Oh, I’m gonna get me religion, I’m gonna join the Baptist church.
I’m gonna be a Baptist preacher, and I sure won’t have to work.
Oh, in my room I bowed down to pray.
Oh, in my room I bowed down to pray.
But the blues came along, and they drove my spirit away.
These lyrics tell an audience a story about the conflict between blues and gospel music during the time the piece was written. Son House sings the message in a chronological order, explaining to the audience that he originally planned to become a Baptist preacher; however, when he discovered the blues, he became acquainted with what was then known as the “devil’s music,” and therefore he believed that he had then lost his salvation. Through these few verses, the listeners have already learned about the history and personality of the writer, much like poetry. Therefore, when asked the question if blues music is truly poetic, one must remember that there is no correct way to write poetry. Just as not all poems rhyme, not all poems reach an epic length; the most important trait that all great poems share is communicating a story that the audience is able to relate to. For example, I can relate to Son House’s “Preachin’ the Blues” lyrics, because many adults in my religion believe that my desire to study other religions will cause me to leave my current faith. Therefore, I have often been discouraged from doing such, and I am able to relate to the message Son House is communicating; he was told that the blues was the “devil’s music,” yet he continued to perform it because it was clearly something that brought him comfort and that he enjoyed.
This is an example of how the blues is indeed an art. Because art is subjective, no one person will have the same answer for what it is, as it speaks to us in different ways. However, blues music allows both performers and listeners to express emotions that cannot be easily expressed with spoken word, just as many forms of modern music do as well. Furthermore, while the blues may not be as popular of a genre as it was during the time of its founding, its influence is still prevalent on modern musicians such as Bill Withers, whose “Ain’t No Sunshine” follows the blues chord progression, with heavy emphasis on the bass strings and ad-libbing. Though the music can also be seen as entertainment, I believe that entertainment and art are synonymous. Blues poetry draws listeners in through allowing them to relate to a story, which succeeds in performing the duty of both art and entertainment: to unite seemingly different individuals with similar experiences and emotions.
It is also for these reasons that the simple chord progressions do not invalidate the artistry of blues music; after all, if the repetitive use of four chords means that a song cannot be classified as true art, then most of today’s pop, country, and rap music would also not be considered an art. While the simple progressions may seem elementary compared to the works of Wolfgang Amadeus Mozart and Johann Sebastian Bach, the honesty of the lyrics and the rich dynamics of the instruments captivate the audience just as well as Beethoven’s Symphony no. 9 moves audiences all over the world to this day. While certain genres of music may require more training for musicians, it is important to understand that not any one piece of art is the same; it is not a competition, but a community in which talents and stories are shared. If the art of music was solely based upon the difficulty of the piece, it would be a sport. However, music is so much more than that. It changes lives and opens minds to new concepts, and it will continue to do so for centuries to come. At the end of the day, this is what music is about: learning about others’ experiences, and looking within ourselves.
Works Cited
Charters, Samuel. “Workin’ on the Building: Roots and Influences.” Nothing But the Blues. Ed. Lawrence Cohn. New York: Abbeville Group, n.d. 13-14. Print.
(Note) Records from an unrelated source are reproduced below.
(** ** Lemmas: the structure of a text *)

(** [e] is a line terminator in front of [s]. *)
Definition eol (e s : str) : Prop :=
  e = [NL] ∨ e = [CR; NL] ∨ (e = [CR] ∧ head s ≠ Some NL).

Lemma eol_length e s : eol e s → 1 ≤ length e ∧ 1 ≤ str_len e.
Proof. intros [->|[->|[-> _]]]; simpl; lia. Qed.

Lemma eol_cr e s : eol e s → e ≠ [NL] → ∃ e', e = CR :: e'.
Proof. intros [->|[->|[-> _]]]; eauto; done. Qed.

Lemma split_lines_eol e s : eol e s → split_lines (e ++ s) = ([], e) :: split_lines s.
Proof.
  intros [->|[->|[-> Hs]]]; [done..|]. simpl. destruct s as [|d s]; [done|].
  destruct (N.eqb_spec d NL) as [->|]; [done|]. done.
Qed.

Lemma split_lines_cases s : ∃ t e ls, split_lines s = (t, e) :: ls.
Proof.
  destruct s as [|c s]; simpl; [eauto|]. repeat case_match; eauto.
Qed.

Lemma split_lines_char c s t e ls :
  c ≠ NL → c ≠ CR → split_lines s = (t, e) :: ls → split_lines (c :: s) = (c :: t, e) :: ls.
Proof. intros H1%N.eqb_neq H2%N.eqb_neq Hs. simpl. by rewrite H1, H2, Hs. Qed.

(** Induction along the loops: over terminators and the other characters. *)
Lemma text_ind (P : str → Prop) :
  P [] → (∀ e s, eol e s → P s → P (e ++ s)) →
  (∀ c s, c ≠ NL → c ≠ CR → P s → P (c :: s)) → ∀ s, P s.
Proof.
  intros Hnil Heol Hchar s.
  remember (length s) as n eqn:Hn. revert s Hn.
  induction (lt_wf n) as [n _ IH]. intros [|c s] ->; [done|].
  destruct (decide (c = NL)) as [->|Hnl].
  { apply (Heol [NL]); [by left|]. eapply IH; [|done]. simpl. lia. }
  destruct (decide (c = CR)) as [->|Hcr]; [|apply Hchar; [done..|]; eapply IH; [|done]; simpl; lia].
  destruct (decide (head s = Some NL)) as [Hs|Hs].
  - destruct s as [|d s]; simplify_eq/=. apply (Heol [CR; NL]); [by right; left|].
    eapply IH; [|done]. lia.
  - apply (Heol [CR]); [by right; right|]. eapply IH; [|done]. simpl. lia.
Qed.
Charters, Samuel. “Workin’ on the Building: Roots and Influences.” Nothing But the Blues. Ed. Lawrence Cohn. New York: Abbeville Group, n.d. 21-23. Print.
House, Eddie. “Depot Blues.” By Eddie James. 1942.

Charters, Samuel. “Workin’ on the Building: Roots and Influences.” Nothing But the Blues. Ed. Lawrence Cohn. New York: Abbeville Group, n.d. 19. Print.

House, Eddie. “Preachin’ the Blues.” By Eddie House. 1930.